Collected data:

##############################

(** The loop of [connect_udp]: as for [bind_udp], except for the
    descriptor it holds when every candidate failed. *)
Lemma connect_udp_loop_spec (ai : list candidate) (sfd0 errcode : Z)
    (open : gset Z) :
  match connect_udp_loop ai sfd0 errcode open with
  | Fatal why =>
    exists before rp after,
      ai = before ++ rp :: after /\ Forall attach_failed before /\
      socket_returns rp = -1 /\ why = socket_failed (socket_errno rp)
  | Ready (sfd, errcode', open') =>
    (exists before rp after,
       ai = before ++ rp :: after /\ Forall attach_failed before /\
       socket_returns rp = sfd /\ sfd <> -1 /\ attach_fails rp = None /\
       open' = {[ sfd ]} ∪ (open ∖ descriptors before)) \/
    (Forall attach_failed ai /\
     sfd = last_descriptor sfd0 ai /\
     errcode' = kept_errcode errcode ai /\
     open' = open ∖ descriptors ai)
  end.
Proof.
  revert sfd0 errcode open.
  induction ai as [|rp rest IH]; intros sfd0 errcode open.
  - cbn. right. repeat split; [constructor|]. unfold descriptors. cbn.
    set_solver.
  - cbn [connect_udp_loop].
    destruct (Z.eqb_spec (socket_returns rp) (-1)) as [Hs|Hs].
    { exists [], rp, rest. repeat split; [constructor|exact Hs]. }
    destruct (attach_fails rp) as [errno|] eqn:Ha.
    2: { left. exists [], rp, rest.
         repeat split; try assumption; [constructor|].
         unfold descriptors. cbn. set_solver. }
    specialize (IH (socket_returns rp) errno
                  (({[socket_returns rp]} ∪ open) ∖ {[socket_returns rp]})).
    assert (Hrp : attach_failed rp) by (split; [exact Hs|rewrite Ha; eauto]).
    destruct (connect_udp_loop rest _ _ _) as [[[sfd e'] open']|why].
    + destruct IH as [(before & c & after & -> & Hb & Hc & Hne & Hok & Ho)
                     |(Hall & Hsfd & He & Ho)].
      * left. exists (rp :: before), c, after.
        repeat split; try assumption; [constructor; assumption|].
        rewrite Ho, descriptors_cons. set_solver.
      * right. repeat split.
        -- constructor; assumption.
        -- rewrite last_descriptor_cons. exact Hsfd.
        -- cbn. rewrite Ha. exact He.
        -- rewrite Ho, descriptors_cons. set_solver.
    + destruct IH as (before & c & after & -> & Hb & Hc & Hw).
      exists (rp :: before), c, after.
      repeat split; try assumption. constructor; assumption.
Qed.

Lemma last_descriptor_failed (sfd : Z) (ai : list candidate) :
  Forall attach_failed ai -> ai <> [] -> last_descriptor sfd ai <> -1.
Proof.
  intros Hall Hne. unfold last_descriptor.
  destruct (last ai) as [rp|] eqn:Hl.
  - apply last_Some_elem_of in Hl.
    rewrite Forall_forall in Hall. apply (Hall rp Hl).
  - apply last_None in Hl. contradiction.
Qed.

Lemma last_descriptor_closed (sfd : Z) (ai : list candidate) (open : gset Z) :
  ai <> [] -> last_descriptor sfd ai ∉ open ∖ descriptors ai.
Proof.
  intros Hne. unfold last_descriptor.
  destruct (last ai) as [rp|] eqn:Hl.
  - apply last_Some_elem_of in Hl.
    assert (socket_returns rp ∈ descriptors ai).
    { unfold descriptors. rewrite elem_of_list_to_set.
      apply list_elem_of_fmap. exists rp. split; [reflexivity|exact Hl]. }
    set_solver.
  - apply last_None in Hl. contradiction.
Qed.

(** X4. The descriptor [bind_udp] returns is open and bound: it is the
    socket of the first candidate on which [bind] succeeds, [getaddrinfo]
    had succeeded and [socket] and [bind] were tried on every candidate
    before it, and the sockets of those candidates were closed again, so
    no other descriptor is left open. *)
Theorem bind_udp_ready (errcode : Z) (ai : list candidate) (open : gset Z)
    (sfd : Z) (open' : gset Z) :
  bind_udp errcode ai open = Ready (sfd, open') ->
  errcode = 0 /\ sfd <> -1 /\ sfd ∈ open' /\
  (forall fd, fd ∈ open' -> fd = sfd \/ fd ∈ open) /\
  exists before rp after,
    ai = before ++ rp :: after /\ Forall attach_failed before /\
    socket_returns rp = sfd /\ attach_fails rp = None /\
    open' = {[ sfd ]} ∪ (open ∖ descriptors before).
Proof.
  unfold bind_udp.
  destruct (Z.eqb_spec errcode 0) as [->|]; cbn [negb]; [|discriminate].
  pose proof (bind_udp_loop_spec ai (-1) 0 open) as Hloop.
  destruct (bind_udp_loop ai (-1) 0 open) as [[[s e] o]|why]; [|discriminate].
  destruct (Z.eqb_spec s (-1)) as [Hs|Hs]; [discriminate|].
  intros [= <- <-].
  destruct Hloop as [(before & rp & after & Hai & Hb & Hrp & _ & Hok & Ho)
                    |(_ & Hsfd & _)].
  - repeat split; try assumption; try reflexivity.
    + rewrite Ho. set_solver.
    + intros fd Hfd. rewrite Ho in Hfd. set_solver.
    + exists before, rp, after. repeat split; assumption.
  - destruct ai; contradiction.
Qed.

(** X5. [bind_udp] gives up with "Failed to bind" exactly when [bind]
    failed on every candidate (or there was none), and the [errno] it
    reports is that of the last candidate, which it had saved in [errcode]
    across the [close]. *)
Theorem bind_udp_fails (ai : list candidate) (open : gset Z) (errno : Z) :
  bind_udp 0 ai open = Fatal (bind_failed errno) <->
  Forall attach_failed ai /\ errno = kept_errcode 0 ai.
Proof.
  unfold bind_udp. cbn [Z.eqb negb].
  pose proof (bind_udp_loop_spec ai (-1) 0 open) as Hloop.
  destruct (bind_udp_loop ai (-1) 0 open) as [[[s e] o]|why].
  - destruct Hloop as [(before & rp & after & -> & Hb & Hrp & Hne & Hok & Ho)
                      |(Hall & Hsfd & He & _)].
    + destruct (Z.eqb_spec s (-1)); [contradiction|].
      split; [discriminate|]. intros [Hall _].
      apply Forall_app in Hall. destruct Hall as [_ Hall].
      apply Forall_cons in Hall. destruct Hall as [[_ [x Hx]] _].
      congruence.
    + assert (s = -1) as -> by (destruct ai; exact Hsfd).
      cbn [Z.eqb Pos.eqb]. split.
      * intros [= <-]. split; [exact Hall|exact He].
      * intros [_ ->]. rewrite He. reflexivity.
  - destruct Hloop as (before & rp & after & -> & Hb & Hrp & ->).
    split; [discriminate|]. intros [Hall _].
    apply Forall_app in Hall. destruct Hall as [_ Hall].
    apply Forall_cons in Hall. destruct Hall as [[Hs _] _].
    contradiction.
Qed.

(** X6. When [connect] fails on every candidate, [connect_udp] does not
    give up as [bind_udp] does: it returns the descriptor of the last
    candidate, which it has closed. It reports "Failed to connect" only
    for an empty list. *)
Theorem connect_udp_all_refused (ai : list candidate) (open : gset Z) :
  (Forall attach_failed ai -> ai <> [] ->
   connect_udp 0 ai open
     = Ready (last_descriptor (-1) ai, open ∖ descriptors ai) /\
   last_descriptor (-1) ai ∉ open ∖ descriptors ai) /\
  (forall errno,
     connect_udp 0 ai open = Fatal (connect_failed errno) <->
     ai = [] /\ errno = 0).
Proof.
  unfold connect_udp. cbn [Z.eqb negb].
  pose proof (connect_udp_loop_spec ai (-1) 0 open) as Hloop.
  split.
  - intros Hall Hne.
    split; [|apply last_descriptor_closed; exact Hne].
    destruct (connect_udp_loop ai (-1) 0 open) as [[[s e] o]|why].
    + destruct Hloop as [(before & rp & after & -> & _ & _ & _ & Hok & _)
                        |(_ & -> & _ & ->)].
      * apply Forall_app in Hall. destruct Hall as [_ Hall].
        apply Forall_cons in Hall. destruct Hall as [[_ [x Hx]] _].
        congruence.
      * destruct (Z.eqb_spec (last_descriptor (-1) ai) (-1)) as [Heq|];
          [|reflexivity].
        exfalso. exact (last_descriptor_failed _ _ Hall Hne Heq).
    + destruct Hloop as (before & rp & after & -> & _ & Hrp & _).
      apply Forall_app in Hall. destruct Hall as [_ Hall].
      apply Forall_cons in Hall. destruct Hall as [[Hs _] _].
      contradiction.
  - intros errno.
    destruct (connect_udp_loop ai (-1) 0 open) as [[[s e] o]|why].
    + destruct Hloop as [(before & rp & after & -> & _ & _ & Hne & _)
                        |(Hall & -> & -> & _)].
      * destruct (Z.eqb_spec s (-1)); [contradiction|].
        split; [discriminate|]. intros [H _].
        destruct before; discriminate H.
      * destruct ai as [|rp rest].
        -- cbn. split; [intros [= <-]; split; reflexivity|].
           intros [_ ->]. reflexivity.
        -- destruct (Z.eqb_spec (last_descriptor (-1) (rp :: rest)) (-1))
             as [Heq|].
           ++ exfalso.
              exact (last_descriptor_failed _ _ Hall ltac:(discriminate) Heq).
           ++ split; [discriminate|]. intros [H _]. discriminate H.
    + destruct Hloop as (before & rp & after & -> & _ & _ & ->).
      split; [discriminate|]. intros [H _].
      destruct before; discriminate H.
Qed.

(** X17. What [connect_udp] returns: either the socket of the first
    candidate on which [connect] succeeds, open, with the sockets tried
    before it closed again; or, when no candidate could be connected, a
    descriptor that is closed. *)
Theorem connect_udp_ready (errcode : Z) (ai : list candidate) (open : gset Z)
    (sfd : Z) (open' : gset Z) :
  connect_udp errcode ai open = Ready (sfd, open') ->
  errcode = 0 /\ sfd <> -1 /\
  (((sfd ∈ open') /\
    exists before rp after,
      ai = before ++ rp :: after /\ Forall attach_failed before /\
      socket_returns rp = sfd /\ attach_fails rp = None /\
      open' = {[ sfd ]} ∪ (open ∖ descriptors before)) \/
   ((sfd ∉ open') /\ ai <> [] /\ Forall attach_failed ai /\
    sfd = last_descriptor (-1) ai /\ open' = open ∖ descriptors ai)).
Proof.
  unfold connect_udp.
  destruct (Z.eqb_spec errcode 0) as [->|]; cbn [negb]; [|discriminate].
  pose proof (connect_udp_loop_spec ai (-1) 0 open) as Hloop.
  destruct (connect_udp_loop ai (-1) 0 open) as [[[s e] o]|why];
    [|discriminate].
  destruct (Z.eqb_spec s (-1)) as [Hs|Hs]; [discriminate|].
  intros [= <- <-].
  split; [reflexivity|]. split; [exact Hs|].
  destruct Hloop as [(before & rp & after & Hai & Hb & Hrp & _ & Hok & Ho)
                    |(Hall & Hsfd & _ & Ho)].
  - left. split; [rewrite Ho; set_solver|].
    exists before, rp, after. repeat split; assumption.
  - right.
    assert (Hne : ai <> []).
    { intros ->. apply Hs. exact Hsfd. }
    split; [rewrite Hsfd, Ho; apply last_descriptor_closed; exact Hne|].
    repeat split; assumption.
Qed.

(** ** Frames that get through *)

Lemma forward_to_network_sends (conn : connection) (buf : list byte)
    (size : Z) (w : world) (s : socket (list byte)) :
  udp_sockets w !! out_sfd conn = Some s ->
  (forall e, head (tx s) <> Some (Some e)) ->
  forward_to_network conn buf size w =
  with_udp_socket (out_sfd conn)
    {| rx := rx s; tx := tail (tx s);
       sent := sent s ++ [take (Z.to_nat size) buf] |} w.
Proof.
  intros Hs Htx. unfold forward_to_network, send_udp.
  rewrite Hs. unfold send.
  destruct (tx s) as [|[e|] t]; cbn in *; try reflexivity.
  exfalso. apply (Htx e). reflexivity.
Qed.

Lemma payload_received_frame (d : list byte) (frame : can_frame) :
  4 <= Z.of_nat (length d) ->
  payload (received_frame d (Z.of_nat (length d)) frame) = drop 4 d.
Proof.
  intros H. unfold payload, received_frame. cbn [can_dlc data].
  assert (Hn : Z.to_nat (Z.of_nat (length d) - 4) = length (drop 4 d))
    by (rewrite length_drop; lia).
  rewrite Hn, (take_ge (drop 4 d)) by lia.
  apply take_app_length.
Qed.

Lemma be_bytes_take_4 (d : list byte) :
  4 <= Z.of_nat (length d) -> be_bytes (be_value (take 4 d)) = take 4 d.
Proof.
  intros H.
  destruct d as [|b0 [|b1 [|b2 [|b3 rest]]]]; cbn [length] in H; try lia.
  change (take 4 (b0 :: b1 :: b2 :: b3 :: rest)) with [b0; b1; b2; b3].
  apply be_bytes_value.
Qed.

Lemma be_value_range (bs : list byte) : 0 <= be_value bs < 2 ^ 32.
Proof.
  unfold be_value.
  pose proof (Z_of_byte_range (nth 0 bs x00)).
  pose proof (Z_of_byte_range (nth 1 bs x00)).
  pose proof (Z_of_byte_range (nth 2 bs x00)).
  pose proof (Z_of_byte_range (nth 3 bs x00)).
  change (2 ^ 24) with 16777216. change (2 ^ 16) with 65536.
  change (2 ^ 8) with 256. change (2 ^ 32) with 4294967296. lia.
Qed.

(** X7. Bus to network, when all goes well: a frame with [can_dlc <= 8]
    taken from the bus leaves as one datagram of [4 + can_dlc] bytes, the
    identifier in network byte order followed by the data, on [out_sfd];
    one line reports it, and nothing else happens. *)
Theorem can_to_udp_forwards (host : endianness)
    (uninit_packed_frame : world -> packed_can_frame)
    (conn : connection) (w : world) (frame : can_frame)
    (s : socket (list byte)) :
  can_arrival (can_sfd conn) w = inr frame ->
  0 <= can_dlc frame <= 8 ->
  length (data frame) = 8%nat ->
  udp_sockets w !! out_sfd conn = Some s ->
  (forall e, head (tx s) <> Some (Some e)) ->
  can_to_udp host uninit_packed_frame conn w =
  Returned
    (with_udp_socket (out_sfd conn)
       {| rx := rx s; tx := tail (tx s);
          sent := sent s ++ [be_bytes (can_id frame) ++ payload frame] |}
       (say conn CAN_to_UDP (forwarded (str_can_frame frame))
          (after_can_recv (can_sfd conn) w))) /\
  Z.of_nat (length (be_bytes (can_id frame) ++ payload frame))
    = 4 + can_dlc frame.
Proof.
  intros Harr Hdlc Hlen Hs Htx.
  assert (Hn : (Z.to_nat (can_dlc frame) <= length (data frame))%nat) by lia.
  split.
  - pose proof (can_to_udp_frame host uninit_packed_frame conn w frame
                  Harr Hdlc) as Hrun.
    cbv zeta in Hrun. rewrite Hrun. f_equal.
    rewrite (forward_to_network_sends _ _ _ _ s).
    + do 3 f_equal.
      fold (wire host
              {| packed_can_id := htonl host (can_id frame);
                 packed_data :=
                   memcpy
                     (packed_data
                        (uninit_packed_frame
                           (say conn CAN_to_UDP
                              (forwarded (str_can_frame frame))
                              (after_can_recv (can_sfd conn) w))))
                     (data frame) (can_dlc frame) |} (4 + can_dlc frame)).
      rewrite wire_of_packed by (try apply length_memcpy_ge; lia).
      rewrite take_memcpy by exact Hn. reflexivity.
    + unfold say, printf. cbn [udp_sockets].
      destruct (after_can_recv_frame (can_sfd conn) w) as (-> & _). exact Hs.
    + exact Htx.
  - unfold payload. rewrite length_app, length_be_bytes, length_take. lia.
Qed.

##############################

Exercise goal
The answer is the run of lines above from the line containing "Hc & Hne & Hok & Ho)" through the line containing "-- rewrite last_descriptor_cons.", copied exactly and alone.

Exercise result
    + destruct IH as [(before & c & after & -> & Hb & Hc & Hne & Hok & Ho)
                     |(Hall & Hsfd & He & Ho)].
      * left. exists (rp :: before), c, after.
        repeat split; try assumption; [constructor; assumption|].
        rewrite Ho, descriptors_cons. set_solver.
      * right. repeat split.
        -- constructor; assumption.
        -- rewrite last_descriptor_cons. exact Hsfd.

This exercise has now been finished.